== EXERCISE BRIEF ==
A line belongs in the answer only if it contains the word "stylelintConfig"; copy every such line from the listing below.

== SUPPLIED MATERIAL ==
[Start of Attachment]

(** What [formatOutput] does, case by case. *)
Lemma formatOutput_run lintedCode outputStyle syntax st :
  format lintedCode outputStyle syntax st =
    if bool_decide (syntax = "html") || negb (truthy_string outputStyle)
    then (Returned lintedCode, st)
    else match print_style outputStyle lintedCode with
         | Returned formatted => (Returned formatted, st)
         | Threw inner =>
             (Threw (ErrorObject ParseError
                       (PARSE_ERROR K +:+ ": " +:+ thrown_text inner)),
              parse_failed st)
         end.
Proof.
  unfold formatOutput, reserialize.
  destruct (_ || _); [done|].
  unfold try_catch, lift, mbind, M_bind, logger, throw, parse_failed.
  destruct (postcss_parse lintedCode) as [root|inner]; [|done].
  case_bool_decide.
  - by destruct (nestedFormatter root).
  - by destruct (compactFormatter root).
Qed.

(** [formatOutput] throws nothing but a [ParseError]. *)
Lemma formatOutput_throws_ParseError lintedCode outputStyle syntax st error st' :
  format lintedCode outputStyle syntax st = (Threw error, st') ->
  instanceof_ParseError error = true.
Proof.
  rewrite formatOutput_run. destruct (_ || _); [done|].
  destruct (reserialize _ _ _ _ _); [done|]. by intros [= <- _].
Qed.

(** C5. For every fixed code, [formatOutput] returns it unchanged, and
    leaves the state as it was, when the syntax is html or the output
    style is absent, whatever the other arguments are: with syntax html
    no output style causes reformatting. *)
Theorem formatOutput_identity
    (lintedCode : string) (outputStyle : option string) (syntax : string)
    (st : State) :
  syntax = "html" \/ outputStyle = None ->
  format lintedCode outputStyle syntax st = (Returned lintedCode, st).
Proof.
  intros H. rewrite formatOutput_run.
  destruct H as [-> | ->]; [done|].
  by rewrite orb_true_r.
Qed.

(** [extractWarnings] throws nothing but the [TypeError] of a property
    read. *)
Lemma extractWarnings_throws_TypeError lintResult error :
  extractWarnings lintResult = Threw error ->
  exists message, error = ErrorObject OtherError message.
Proof.
  unfold extractWarnings. destruct lintResult as [[results code]|]; cbn.
  2: { intros [= <-]. unfold type_error. eauto. }
  destruct (js_truthy results) eqn:Htruthy; cbn; [|done].
  assert (Hlen : exists len, js_get results "length" = Returned len)
    by (destruct results; cbn in *; eauto; discriminate).
  destruct Hlen as [len ->]. cbn. destruct (is_zero len); [done|].
  assert (Hfirst : exists first, js_first results = Returned first)
    by (destruct results as [| | | |[]| |]; cbn in *; eauto; discriminate).
  destruct Hfirst as [first ->]. cbn.
  destruct (js_get first "warnings") as [warnings|thrown] eqn:Hw; cbn.
  - rewrite warnings_slot_cases. done.
  - intros [= <-]. destruct first; cbn in Hw; try discriminate;
      injection Hw as <-; unfold type_error; eauto.
Qed.

(** What [lintCode] does once validation has passed, by the outcome of
    the engine, then of the extraction, then of the formatter. *)
Lemma lintCode_run request st options st1 :
  validateLintRequest K request st = (Returned tt, st) ->
  engine_call request st = (options, st1) ->
  lint request st =
    match styleLint_lint options st1 with
    | (Threw error, st2) => lintCode_catch K error st2
    | (Returned lintResult, st2) =>
        match extractWarnings lintResult with
        | Threw error => lintCode_catch K error st2
        | Returned warnings =>
            match format (default (LintRequest.code request)
                                  (lintResult ≫= LinterResult.code))
                         (LintRequest.outputStyle (LintRequest.config request))
                         (LintRequest.syntax request) st2 with
            | (Threw error, st3) => (Threw error, st3)
            | (Returned formatted, st3) =>
                let stylelintConfig := LintOptions.config options in
                let h := st_heap st3 in
                (Returned
                   (LintResult.mk true (SUCCESS K)
                      (Some
                         (LintResult.mk_content warnings formatted
                            (LintResult.mk_info (STYLELINT_VERSION K)
                               (LintResult.mk_config
                                  (get_property h stylelintConfig "extends")
                                  (get_property h stylelintConfig "plugins")
                                  (get_property h stylelintConfig "customSyntax")))))),
                 lint_completed st3)
            end
        end
    end.
Proof.
  intros Hval Hcall. unfold lintCode, engine_call in *.
  unfold mbind at 1. unfold M_bind at 1. rewrite Hval.
  unfold mbind at 1. unfold M_bind at 1. unfold with_heap.
  destruct (createStylelintConfig _ _ _) as [stylelintConfig h1].
  injection Hcall as <- <-.
  unfold try_catch. unfold mbind at 1. unfold M_bind at 1.
  unfold logger at 1. cbn [st_heap st_log].
  unfold mbind at 1. unfold M_bind at 1.
  destruct (styleLint_lint _ _) as [[lintResult|error] st2].
  - unfold mbind at 1. unfold M_bind at 1. unfold lift at 1.
    destruct (extractWarnings lintResult) as [warnings|error] eqn:Hextract.
    + destruct lintResult as [result|]; [|discriminate Hextract].
      unfold mbind at 1. unfold M_bind at 1. unfold lift at 1.
      cbn [result_code mbind option_bind].
      unfold mbind at 1. unfold M_bind at 1.
      destruct (formatOutput _ _ _ _ _ _ _ _) as [[formatted|error] st3] eqn:Hfmt.
      * reflexivity.
      * apply formatOutput_throws_ParseError in Hfmt.
        rewrite Hfmt, orb_true_r. reflexivity.
    + unfold lintCode_catch. destruct (_ || _); reflexivity.
  - unfold lintCode_catch. destruct (_ || _); reflexivity.
Qed.

(** A failure of validation is the failure of [lintCode]. *)
Lemma lintCode_validation_failure request st error st' :
  validateLintRequest K request st = (Threw error, st') ->
  lint request st = (Threw error, st').
Proof.
  intros Hval. unfold lintCode. unfold mbind at 1. unfold M_bind at 1.
  by rewrite Hval.
Qed.

(** C4, amended.  A validation error leaves [lintCode] as it was thrown.
    When validation has passed and the engine throws: a [LintError] or
    [ParseError] instance is thrown on unchanged; any other [Error]
    instance is replaced by a [LintError] whose message is the fixed
    prefix [LINT_ERROR], a colon and a space, then the original message;
    a thrown value that is not an [Error] is replaced by a [LintError]
    with the fixed text [UNKNOWN_ERROR].  When the engine returns and
    the formatter, once reached, throws, that error is thrown on
    unchanged; the [TypeError] of a failed warning extraction is wrapped
    like any other [Error] of the engine phase. *)
Theorem lintCode_error_propagation (request : LintRequest.t) (st : State) :
  (forall error st',
     validateLintRequest K request st = (Threw error, st') ->
     lint request st = (Threw error, st')) /\
  (forall options st1 error st2,
     validateLintRequest K request st = (Returned tt, st) ->
     engine_call request st = (options, st1) ->
     styleLint_lint options st1 = (Threw error, st2) ->
     (instanceof_LintError error || instanceof_ParseError error = true ->
      lint request st = (Threw error, st2)) /\
     (forall cls message,
        error = ErrorObject cls message ->
        instanceof_LintError error || instanceof_ParseError error = false ->
        lint request st
        = (Threw (ErrorObject LintError (LINT_ERROR K +:+ ": " +:+ message)),
           lint_failed st2)) /\
     (forall rendering,
        error = NonError rendering ->
        lint request st
        = (Threw (ErrorObject LintError (UNKNOWN_ERROR K)), lint_failed st2))) /\
  (forall options st1 lintResult st2 warnings error st3,
     validateLintRequest K request st = (Returned tt, st) ->
     engine_call request st = (options, st1) ->
     styleLint_lint options st1 = (Returned lintResult, st2) ->
     extractWarnings lintResult = Returned warnings ->
     format (default (LintRequest.code request) (lintResult ≫= LinterResult.code))
            (LintRequest.outputStyle (LintRequest.config request))
            (LintRequest.syntax request) st2 = (Threw error, st3) ->
     lint request st = (Threw error, st3)) /\
  (forall options st1 lintResult st2 error,
     validateLintRequest K request st = (Returned tt, st) ->
     engine_call request st = (options, st1) ->
     styleLint_lint options st1 = (Returned lintResult, st2) ->
     extractWarnings lintResult = Threw error ->
     lint request st
     = (Threw (ErrorObject LintError (LINT_ERROR K +:+ ": " +:+ thrown_text error)),
        lint_failed st2)).
Proof.
  split; [|split; [|split]].
  - apply lintCode_validation_failure.
  - intros options st1 error st2 Hval Hcall Hengine.
    rewrite (lintCode_run _ _ _ _ Hval Hcall), Hengine. unfold lintCode_catch.
    split; [|split].
    + by intros ->.
    + by intros cls message -> ->.
    + by intros rendering ->.
  - intros options st1 lintResult st2 warnings error st3 Hval Hcall Hengine Hex Hfmt.
    by rewrite (lintCode_run _ _ _ _ Hval Hcall), Hengine, Hex, Hfmt.
  - intros options st1 lintResult st2 error Hval Hcall Hengine Hex.
    rewrite (lintCode_run _ _ _ _ Hval Hcall), Hengine, Hex.
    by destruct (extractWarnings_throws_TypeError _ _ Hex) as [message ->].
Qed.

[End of Attachment]

== RESPONSE BELOW ==
                let stylelintConfig := LintOptions.config options in
                                  (get_property h stylelintConfig "extends")
                                  (get_property h stylelintConfig "plugins")
                                  (get_property h stylelintConfig "customSyntax")))))),
  destruct (createStylelintConfig _ _ _) as [stylelintConfig h1].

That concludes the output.